Given elevated interest rates, a weak economic growth outlook, a large bid-ask spread and higher returns on other asset classes, real estate transaction volume in real terms has fallen to levels last seen during the Global Financial Crisis (GFC) when investment volume deteriorated as credit effectively disappeared amidst financial market turmoil (Exhibit 1).
There are echoes of this today as financial markets adjust to higher real estate debt costs, which are currently above prime yields in many major European markets, implying debt is dilutive to investment returns unless significant rental growth is underwritten. This restriction on leverage is dampening investment activity, especially for large deals where substantial financing is required and in sectors in which the rental growth outlook is downbeat.

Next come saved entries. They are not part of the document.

Lemma add_transaction_invalid_unchanged_witness :
  (exists st,
      add_transaction Strptime.strptime "2024-03-15T10:05:00" same_instant
        "Expense" (Some "Food & Dining"%string) (Some (-5 # 1)%Q) "lunch"
        "2024-03-10"
      = (st, get_recent_transactions Strptime.strptime same_instant,
         same_instant)
      /\ (st = InvalidAmount \/ st = MissingCategory \/ st = InvalidDate))
  /\ (exists st,
        add_transaction Strptime.strptime "2024-03-15T10:05:00" same_instant
          "Expense" (Some ""%string) (Some 5%Q) "lunch" "2024-03-10"
        = (st, get_recent_transactions Strptime.strptime same_instant,
           same_instant)
        /\ (st = InvalidAmount \/ st = MissingCategory \/ st = InvalidDate))
  /\ (exists st,
        add_transaction Strptime.strptime "2024-03-15T10:05:00" same_instant
          "Expense" (Some "Food & Dining"%string) (Some 5%Q) "lunch"
          "10/03/2024"
        = (st, get_recent_transactions Strptime.strptime same_instant,
           same_instant)
        /\ (st = InvalidAmount \/ st = MissingCategory \/ st = InvalidDate)).
Proof.
  split; [|split].
  - apply (add_transaction_invalid_unchanged Strptime.strptime
             "2024-03-15T10:05:00" same_instant "Expense"
             (Some "Food & Dining"%string) (Some (-5 # 1)%Q) "lunch"
             "2024-03-10").
    left. simpl. unfold Qle. simpl. lia.
  - apply (add_transaction_invalid_unchanged Strptime.strptime
             "2024-03-15T10:05:00" same_instant "Expense" (Some ""%string)
             (Some 5%Q) "lunch" "2024-03-10").
    right. left. right. reflexivity.
  - apply (add_transaction_invalid_unchanged Strptime.strptime
             "2024-03-15T10:05:00" same_instant "Expense"
             (Some "Food & Dining"%string) (Some 5%Q) "lunch" "10/03/2024").
    right. right. intros (d & H). vm_compute in H. discriminate H.
Defined.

The larger the gap between real estate debt costs and property yields the more pressure for yields to move up. Currently this is clearly playing out in the UK (Exhibit 1), in particular inoffice markets, where financing costs have risen by more compared to Continental Europe, and as such we are expecting further pressure and a bigger correction on UK yields before the market can clear, which is going to lead to market dislocation.
On the flipside, pressure on yields from elevated debt costs is less of an issue in logistics, where the typical deal size is smaller and where yields have already expanded the most, and in residential, which is benefiting from higher nominal growth potential via a strong link with inflation.